YOUR INSTRUCTIONS: In the records below, find the line that contains "Definition host_str (h" and the line that contains "let key := if", then retype exactly those two lines and every line between them.

DATA EXCERPTS:
++++++++++

Definition gateway : FileListener :=
  mkFileListener (lit "edge-sni") (lit " SNI ") (lit "0.0.0.0:443") None SniffConfig_default (Some (lit "alice")) [lit "One.example"; lit "two.example"].
Definition proxy : FileListener :=
  mkFileListener (lit "socks") (lit "socks5") (lit "127.0.0.1:1080") None (mkSniffConfig true Observe 4096 250) None [].
Definition reverse : ReverseHopConfig :=
  mkReverseHopConfig true (lit "0.0.0.0:9443") (lit "cert.pem") (lit "key.pem") [lit " "; lit "s3cret"] (lit "Replace") 256 10 (Some 1360).
Definition dns : DnsConfig :=
  mkDnsConfig [lit " 9.9.9.9 "; lit ""; lit "[2620:fe::fe]:8853"] (lit "DoT") 2000 2 true 64 (lit " dns.quad9.net ") [] (lit "ca.pem") false.
Definition tuic : TuicListener :=
  mkTuicListener (lit "tuic") (lit "0.0.0.0:8443") (lit "cert.pem") (lit "key.pem") default_tuic_alpn (Some 1200) SniffConfig_default.
Definition cfg (l : list FileListener) (d : DnsConfig) : Config :=
  mkConfig (lit "edge-1") (mkControlPlane (lit "https://cp.example/s") (lit "t") 30 (lit "./data/snapshot.json")) HealthConfig_default
    ShutdownConfig_default l default_mqtt_config LogConfig_default AccessLogConfig_default reverse [ReverseIngressConfig_default] [tuic] None d
    (Some (mkAddrBookConfig (lit "book.rab") default_addrbook_poll_secs)).
Definition loads (c : Config) : option ConfigError :=
  match config_load (fun _ => Some c) (Some []) with Ok _ => None | Err e => Some e end.
Example accepted : loads (cfg [gateway; proxy] dns) = None.
Proof. vm_compute. reflexivity. Qed.
Example identity_misplaced :
  loads (cfg [mkFileListener (lit "h") (lit "http") [] None SniffConfig_default (Some (lit "alice")) []] dns) = Some IdentityMisplaced.
Proof. vm_compute. reflexivity. Qed.
Example sniff_too_long :
  loads (cfg [mkFileListener (lit "h") (lit "http") [] None (mkSniffConfig true Observe 4096 5001) None []] dns) = Some SniffTimeout.
Proof. vm_compute. reflexivity. Qed.
Example unverifiable_dns : loads (cfg [] (mkDnsConfig [lit "1.1.1.1"] (lit "https") 2000 2 true 64 (lit "  ") [] [] true)) = Some DnsServerName.
Proof. vm_compute. reflexivity. Qed.
Example misspelt_server : loads (cfg [] (mkDnsConfig [lit "1.1.1"] (lit "udp") 2000 2 true 64 [] [] [] false)) = Some DnsServer.
Proof. vm_compute. reflexivity. Qed.
Definition installed : option ResolverSpec :=
  match to_settings dns with Ok s => unwrap_or (resolver_init env (fun _ => true) s None) None | Err _ => None end.
Example resolver_installed : installed = Some (mkResolverSpec (PTls (lit "dns.quad9.net")) [(V4 151587081, 853); (V6 (0x262000fe * 2 ^ 96 + 254), 8853)]
  (Some (TrustRoots (mkRoots false [lit "pem:ca.pem"]))) 2000 2 64 true true).
Proof. vm_compute. reflexivity. Qed.
Definition tls_files : TlsFiles := mkTlsFiles (lit "a.pem") (lit "a.key") [mkSniCertificate [lit " B.example "] (lit "b.pem") (lit "b.key")].
Example certificate_by_name :
  match server_acceptor_with_sni env tls_files with
  | Ok a => map (presented a) [Some (lit "b.example"); Some (lit "c.example"); None]
  | Err _ => []
  end = [Some ([lit "pem:b.pem"], lit "pem:b.key"); Some ([lit "pem:a.pem"], lit "pem:a.key"); Some ([lit "pem:a.pem"], lit "pem:a.key")].
Proof. vm_compute. reflexivity. Qed.
End ConfigDemo.

Section ConfigWitness.
Import ConfigDemo.
End ConfigWitness.
(** Startup as one step, for the properties below *)
Lemma startup_spec : boots (startup m) (fun log st => config_ok (st_config st) /\ started_ok log st).
Proof.
  unfold startup.
  apply (boots_bind _ _ (fun ext cfg => ext = [] /\ config_load (mc_decode m) (mc_config m) = Ok cfg)); [apply boots_must; by intros c ?%map_err_Ok|].
  intros ? cfg [-> Hcfg]. split; [constructor|].
  apply (boots_bind _ _ (fun ext s => ext = [] /\ to_settings (cf_dns cfg) = Ok s)); [apply boots_must; by intros c ?%map_err_Ok|].
  intros ? settings [-> Hset]. split; [constructor|].
  apply (boots_bind _ _ (fun ext r => ext = [] /\ resolver_init (mc_tls m) (mc_builds m) settings None = Ok r)); [apply boots_must; by intros c ?%map_err_Ok|].
  intros ? resolver [-> Hres]. split; [constructor|].
  apply (boots_bind _ _ (fun ext _ => ext = [ResolverReady (bool_decide (is_Some resolver))])); [by apply boots_did|].
  intros ? [] ->. split; [by repeat constructor|].
  apply (boots_bind _ _ (fun ext _ => ext = [] /\ (hub_enabled (cf_subnetra cfg) = true \/ cf_listeners cfg <> [] \/ cf_tuic_listeners cfg <> []))).
  { destruct (hub_enabled _); [apply boots_ret; auto|]. apply boots_must. intros [] E%ensure_Ok. split; [done|]. right.
    destruct (cf_listeners cfg), (cf_tuic_listeners cfg); try done; [by right|by left..]. }
  intros ? [] [-> Hin]. split; [constructor|]. fold (tcp_names cfg) (tuic_names cfg).
  apply (boots_bind _ _ (fun ext cs => ext = [] /\ lower_connectors m (cf_node_id cfg) (tcp_names cfg) (tuic_names cfg) (cf_reverse_ingress cfg) = Ok cs)).
  { by apply boots_must. }
  intros ? connectors [-> Hcon]. split; [constructor|].
  apply (boots_bind _ _ (fun ext book => ext = (match cf_addrbook cfg with Some ab => [BookLoaded (ab_path ab)] | None => [] end) /\
    match cf_addrbook cfg with Some ab => exists b, book = Some b /\ service_load (mc_book m (ab_path ab)) = Ok b | None => book = None end)).
  { destruct (cf_addrbook cfg) as [ab|]; [|by apply boots_ret].
    apply (boots_bind _ _ (fun ext b => ext = [] /\ service_load (mc_book m (ab_path ab)) = Ok b)); [apply boots_must; by intros c ?%map_err_Ok|].
    intros ? b [-> Hb]. split; [constructor|]. apply sure_boots, (sure_bind _ _ (fun ext _ => ext = [BookLoaded (ab_path ab)])); [by apply sure_did|].
    intros ? [] ->. apply sure_ret. eauto. }
  intros ? book [-> Hbook]. split; [by destruct (cf_addrbook cfg); repeat constructor|].
  apply (boots_bind _ _ (fun ext _ => ext = [])); [by apply boots_must|]. intros ? [] ->. split; [constructor|].
  eapply boots_bind; [apply boots_data_plane|]. intros ext [[[tcp tuic] stats] log] (-> & Htcp & Htuic & _). split; [apply quiet_opening|].
  destruct (load_cache _ _ _ _) as [syncer outcome] eqn:Hcache.
  apply (boots_bind _ _ (fun ext _ => ext = [CacheTried outcome])); [by apply boots_did|]. intros ? [] ->. split; [by repeat constructor|].
  apply (boots_bind _ _ (fun ext _ => ext = [PollingStarted])); [by apply boots_did|]. intros ? [] ->. split; [by repeat constructor|].
  apply (boots_bind _ _ (fun ext _ => ext = if book then [BookPolled] else [])); [destruct book; [by apply boots_did|by apply boots_ret]|].
  intros ? [] ->. split; [by destruct book; repeat constructor|].
  eapply boots_then_sure; [apply boots_services|]. intros ext [reverse hub] (-> & Hoff & Hon). cbn [fst snd] in *.
  apply (sure_bind _ _ (fun ext _ => ext = map (fun l => TcpServing (fl_name l)) (cf_listeners cfg))); [by apply sure_each|]. intros ? [] ->.
  apply (sure_bind _ _ (fun ext _ => ext = map (fun l => TuicServing (tl_name l)) (cf_tuic_listeners cfg))); [by apply sure_each|]. intros ? [] ->.
  apply (sure_bind _ _ (fun ext _ => ext = map (fun c => ConnectorStarted (cn_relay c)) connectors)); [by apply sure_each|]. intros ? [] ->.
  apply sure_ret. cbn [st_config]. split.
  { apply config_checks_exact. unfold config_load in Hcfg. apply bind_Ok in Hcfg as (? & _ & Hcfg). apply bind_Ok in Hcfg as (c & _ & Hcfg).
    apply bind_Ok in Hcfg as (u & Hc & [= ->]). by exists u. }
  split; cbn [st_config st_tcp st_tuic st_connectors st_reverse st_health st_accept_task st_services]; try done.
  - apply lower_connectors_spec in Hcon as (rs & Hf & ->). by exists rs.
  - exists settings, resolver, book, outcome. split_and!; try done. by rewrite !app_nil_r, ?app_nil_l, <-?app_assoc.
  - rewrite !List.filter_app, !filter_all, filter_none by done. rewrite app_nil_r. by destruct (tun_enabled _), (hc_enable _).
Qed.
Lemma startup_health : match fst (startup m []) with Ok st => rh_active_listeners (st_health st) = 0 | Err _ => True end.
Proof.
  destruct (startup_spec []) as (ext & _ & Hr). destruct (fst (startup m [])) as [st|e]; [|done]. by destruct Hr as [_ [_ _ _ _ _ _ _ [? _] _]].
Qed.
(* ===== verification/EgressDoctor.v ===== *)
(** * EgressDoctor: the egress diagnostic of a hop (src/src/egress_diagnostic.rs)

    One probe of one target: the choice of the target, the checks of DNS, route,
    TCP, TLS, HTTP and an optional traceroute, the verdict with the stage that
    failed first, and the text report. The network's answers, the commands'
    outputs, the clock, the url crate and floating-point texts are inputs. *)

From Stdlib Require Import ZArith Lia String.
From stdpp Require Import prelude strings list gmap.
From S2P Require Import Sniff.
From S2P Require Import Prelude RustStr Net NetProps RustFmt Util ConnectorConfig Health.

Definition DEFAULT_PORT : Z := 443.
Definition HTTP_HEAD_CAP : nat := Z.to_nat (32 * 1024).

Inductive TargetProtocol := Http | Https.
Inductive TargetSource := RandomPreset | NamedPreset | Manual.
Inductive OverallResult := AllOk | Degraded | Failed.
Inductive CheckStatus := COk | CFailed | CSkipped.
#[global] Instance TargetProtocol_eq_dec : EqDecision TargetProtocol.
Proof. solve_decision. Defined.
#[global] Instance CheckStatus_eq_dec : EqDecision CheckStatus.
Proof. solve_decision. Defined.

Record Target := mkTarget { tg_name : str; tg_host : str; tg_port : Z; tg_protocol : TargetProtocol; tg_source : TargetSource }.
(** [Target::address], [Target::host_header] *)
Definition host_port (t : Target) : str := tg_host t ++ [colon] ++ fmt_dec (tg_port t).
Definition host_header (t : Target) : str :=
  match tg_protocol t with
  | Http => if tg_port t =? 80 then tg_host t else host_port t
  | Https => if tg_port t =? 443 then tg_host t else host_port t
  end.

(** ** The target *)

Inductive TargetError := BadUrl | UnsupportedScheme | UrlWithoutHost | HostRequired.
Definition PRESET_TARGETS : list (str * str) :=
  [(lit "google", lit "www.google.com"); (lit "youtube", lit "www.youtube.com"); (lit "openai", lit "api.openai.com");
   (lit "cloudflare", lit "www.cloudflare.com"); (lit "github", lit "github.com")].
Definition preset_names : list str := map fst PRESET_TARGETS.
Definition preset (source : TargetSource) (p : str * str) : Target := mkTarget (fst p) (snd p) 443 Https source.
Definition protocol_for_port (port : Z) : TargetProtocol := if port =? 80 then Http else Https.
(** [trim_matches(['[', ']'])] and the like *)
Fixpoint strip_set (cs : list Z) (s : str) : str :=
  match s with c :: r => if bool_decide (c ∈ cs) then strip_set cs r else s | [] => [] end.
Definition trim_set_matches (cs : list Z) (s : str) : str := rev (strip_set cs (rev (strip_set cs s))).
(** [Url::host_str]: an IPv6 host in brackets *)
Definition host_str (h : UrlHost) : str :=
  match h with UrlDomain d => d | UrlIpv4 a => display_v4 a | UrlIpv6 a => [91] ++ display_v6 a ++ [93] end.
Definition url_target {UC : UrlCrate} (value : str) : result TargetError Target :=
  url ← ok_or (url_parse value) BadUrl;
  protocol ← (if str_eqb (scheme url) (lit "http") then Ok Http
              else if str_eqb (scheme url) (lit "https") then Ok Https else Err UnsupportedScheme);
  h ← ok_or (url_host url) UrlWithoutHost;
  let port := default (match protocol with Http => 80 | Https => DEFAULT_PORT end) (port_or_known_default url) in
  Ok (mkTarget (host_str h) (host_str h) port protocol Manual).
(** [parse_target] *)
Definition parse_target {UC : UrlCrate} (value : str) : result TargetError Target :=
  let normalized := to_ascii_lowercase (trim value) in
  let key := if str_eqb normalized (lit "cloudfalre") then lit "cloudflare" else normalized in
  match List.find (fun p => str_eqb (fst p) key) PRESET_TARGETS with
  | Some p => Ok (preset NamedPreset p)
  | None =>
      if contains (lit "://") value then url_target value
      else match split_host_port value with
           | Some (h, port) =>
               ensure (negb (is_empty (trim h))) HostRequired ;;
               Ok (mkTarget (trim h) (trim_set_matches [91; 93] (trim h)) port (protocol_for_port port) Manual)
           | None => Ok (mkTarget value value DEFAULT_PORT Https Manual)
           end
  end.
(** [random_index] on the clock's nanoseconds *)
Definition random_index (nanos : Z) (len : nat) : nat := Z.to_nat (wrap 64 nanos mod Z.of_nat len).
(** [select_target] *)
Definition select_target {UC : UrlCrate} (nanos : Z) (input : option str) : result TargetError Target :=
  match s ← input; if is_empty (trim s) then None else Some (trim s) with
  | Some value => parse_target value
  | None => Ok (preset RandomPreset (nth (random_index nanos (length PRESET_TARGETS)) PRESET_TARGETS ([], [])))
  end.
Lemma call_depths (fuel : nat) (n : UA_NodeId) (d : Z) (v : bool) (s : S) :
  Forall (fun c => d <= snd c) (calls (trace (call fuel n d v s))).
Proof.
  revert n d v s; induction fuel as [|fuel IH]; intros n d v s; [constructor|].
  pose proof (call_trace fuel n d v s) as T; cbv zeta in T.
  destruct (read_attributes_quiet n s) as (_ & Qc & _ & _).
  destruct (outcome (attributes n s)) as [[[cls bn]|]|];
    try (destruct T as (T & _); rewrite T; cbn [calls]; rewrite Qc;
         constructor; [simpl; lia | constructor]).
  destruct (print_node_returns n d cls bn (final (attributes n s))) as (_ & Pc & _ & _).
  destruct (browses_children cls).
  - destruct (references_to_browse _) as [|ref refs].
    + destruct T as (T & _); rewrite T; cbn [calls]; rewrite !calls_app, Qc, Pc.
      constructor; [simpl; lia | constructor].
    + destruct T as (T & _); rewrite T; cbn [calls].
      rewrite calls_app, Qc, calls_app, Pc; cbn [calls app]; rewrite calls_app.
      constructor; [simpl; lia|].
      apply Forall_app; split; [destruct (v && (d =? 0)); constructor|].
      eapply Forall_impl; [|apply (siblings_depths_from fuel IH)].
      simpl; intros; lia.
  - destruct T as (T & _); rewrite T; cbn [calls]; rewrite calls_app, Qc, Pc.
    constructor; [simpl; lia | constructor].
Qed.

Lemma siblings_depths (fuel : nat) (refs : list UA_ReferenceDescription) (d : Z) (v : bool)
    (s : S) :
  Forall (fun c => d <= snd c) (calls (trace (siblings fuel refs d v s))).
Proof. apply siblings_depths_from; apply call_depths. Qed.

(** A call is the only one at its own depth within its run. *)
Lemma call_own_depth (fuel : nat) (n : UA_NodeId) (d : Z) (v : bool) (s : S) :
  exists deeper,
    calls (trace (call (Datatypes.S fuel) n d v s)) = (n, d) :: deeper /\
    Forall (fun c => d + 1 <= snd c) deeper.
Proof.
  pose proof (call_trace fuel n d v s) as T; cbv zeta in T.
  destruct (read_attributes_quiet n s) as (_ & Qc & _ & _).
  destruct (outcome (attributes n s)) as [[[cls bn]|]|];
    try (destruct T as (T & _); exists []; rewrite T; cbn [calls]; rewrite Qc;
         split; [reflexivity | constructor]).
  destruct (print_node_returns n d cls bn (final (attributes n s))) as (_ & Pc & _ & _).
  destruct (browses_children cls).
  - destruct (references_to_browse _) as [|ref refs].
    + destruct T as (T & _); exists []; rewrite T; cbn [calls]; rewrite !calls_app, Qc, Pc.
      split; [reflexivity | constructor].
    + destruct T as (T & _).
      exists (calls (trace (siblings fuel (ref :: refs) (d + 1) v
                       (snd (UA_Client_Service_browse client n (final (attributes n s))))))).
      split; [|apply siblings_depths].
      rewrite T; cbn [calls]; rewrite calls_app, Qc, calls_app, Pc; cbn [calls app].
      rewrite calls_app; destruct (v && (d =? 0)); reflexivity.
  - destruct T as (T & _); exists []; rewrite T; cbn [calls]; rewrite calls_app, Qc, Pc.
    split; [reflexivity | constructor].
Qed.
(** * Further properties of the header pattern *)

(** X1. The pattern of [check_rest_quota_usage] matches a header value
    exactly when it reads [api-usage=], a non-empty run of digits, a slash
    and a non-empty run of digits, with at most one final line feed; the
    two groups are then the two runs, and the counts read from them are
    never negative. *)
Theorem limit_info_pattern (info g1 g2 : string) :
  Re.search_api_usage info = Some (g1, g2)
  <-> (number g1 /\ number g2
       /\ (info = "api-usage=" +:+ g1 +:+ "/" +:+ g2
           \/ info = "api-usage=" +:+ g1 +:+ "/" +:+ g2 +:+ String Re.LF "")
       /\ 0 <= Re.int g1 /\ 0 <= Re.int g2).
Proof.
  split.
  - intros H. apply search_api_usage_Some in H as (H1 & H2 & tail & Ht & ->).
    repeat split; try apply H1; try apply H2; try by apply int_nonneg.
    destruct Ht as [-> | ->]; [left | right]; [|reflexivity].
    by rewrite append_empty_r.
  - intros (H1 & H2 & [-> | ->] & _).
    + by apply search_plain.
    + apply search_api_usage_form; auto.
Qed.

(** * Further properties of the schema mapper *)

Lemma lookup_unsupported (t why : string) :
  Spec.lookup t = Some (Spec.EmptyUnsupported why) ->
  t = "byte" /\ why = "binary data".
Proof.
  intros H. assert (Hin : t ∈ Spec.vocabulary).
  { apply lookup_vocabulary. by eexists. }
  each_tag Hin; vm_compute in H; try discriminate H.
  injection H as <-. by split.
Qed.

Lemma get_write_same (m : gmap (list string) (gmap string mvalue))
    (bc : list string) (k : string) (v : mvalue) :
  metadata.get (metadata.write m bc k v) bc k = Some v.
Proof.
  unfold metadata.get, metadata.write.
  destruct (m !! bc); rewrite lookup_insert_eq.
  - apply lookup_insert_eq.
  - apply lookup_singleton_eq.
Qed.

Lemma get_write_other (m : gmap (list string) (gmap string mvalue))
    (bc bc' : list string) (k k' : string) (v : mvalue) :
  (bc', k') <> (bc, k) ->
  metadata.get (metadata.write m bc k v) bc' k' = metadata.get m bc' k'.
Proof.
  intros Hne. unfold metadata.get, metadata.write.
  destruct (decide (bc' = bc)) as [->|Hbc].
  - assert (Hk : k <> k') by congruence.
    destruct (m !! bc) as [d|]; rewrite lookup_insert_eq.
    + by apply lookup_insert_ne.
    + by apply lookup_singleton_ne.
  - destruct (m !! bc); by rewrite lookup_insert_ne.
Qed.

(** X2. The mapper touches the metadata only for a [byte] field: for any
    other accepted field the metadata map comes back as it was given; for a
    [byte] field of name [n] the result reads [unsupported] under
    [inclusion] and [binary data] under [unsupported-description] at the
    breadcrumb [("properties", n)], and every other key of every breadcrumb
    reads as before, other keys of that breadcrumb included. *)
Theorem mapper_metadata_frame (field : field_descriptor)
    (mdata : gmap (list string) (gmap string mvalue))
    (frag : list (string * json))
    (mdata' : gmap (list string) (gmap string mvalue)) :
  field_to_property_schema field mdata = Ok (frag, mdata') ->
  (sf_type field <> "byte" -> mdata' = mdata)
  /\ (sf_type field = "byte" ->
      metadata.get mdata' ["properties"; field_name field] "inclusion"
      = Some (MStr "unsupported")
      /\ metadata.get mdata' ["properties"; field_name field]
           "unsupported-description"
         = Some (MStr "binary data")
      /\ forall bc k,
           (bc, k) <> (["properties"; field_name field], "inclusion") ->
           (bc, k) <> (["properties"; field_name field], "unsupported-description") ->
           metadata.get mdata' bc k = metadata.get mdata bc k).
Proof.
  rewrite mapField_refines. unfold Spec.mapField.
  destruct (Spec.lookup (sf_type field)) as [[d| |why]|] eqn:Hl;
    intros [= <- <-].
  - split; [reflexivity|]. intros Hb. rewrite Hb in Hl. vm_compute in Hl.
    discriminate.
  - split; [reflexivity|]. intros Hb. rewrite Hb in Hl. vm_compute in Hl.
    discriminate.
  - apply lookup_unsupported in Hl as [Hb ->]. split; [by intros []|].
    intros _. unfold Spec.mark_unsupported. split; [|split].
    + rewrite get_write_other by (intros [=]). apply get_write_same.
    + apply get_write_same.
    + intros bc k H1 H2. by rewrite !get_write_other.
Qed.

++++++++++

ANSWER SPACE:
Definition host_str (h : UrlHost) : str :=
  match h with UrlDomain d => d | UrlIpv4 a => display_v4 a | UrlIpv6 a => [91] ++ display_v6 a ++ [93] end.
Definition url_target {UC : UrlCrate} (value : str) : result TargetError Target :=
  url ← ok_or (url_parse value) BadUrl;
  protocol ← (if str_eqb (scheme url) (lit "http") then Ok Http
              else if str_eqb (scheme url) (lit "https") then Ok Https else Err UnsupportedScheme);
  h ← ok_or (url_host url) UrlWithoutHost;
  let port := default (match protocol with Http => 80 | Https => DEFAULT_PORT end) (port_or_known_default url) in
  Ok (mkTarget (host_str h) (host_str h) port protocol Manual).
(** [parse_target] *)
Definition parse_target {UC : UrlCrate} (value : str) : result TargetError Target :=
  let normalized := to_ascii_lowercase (trim value) in
  let key := if str_eqb normalized (lit "cloudfalre") then lit "cloudflare" else normalized in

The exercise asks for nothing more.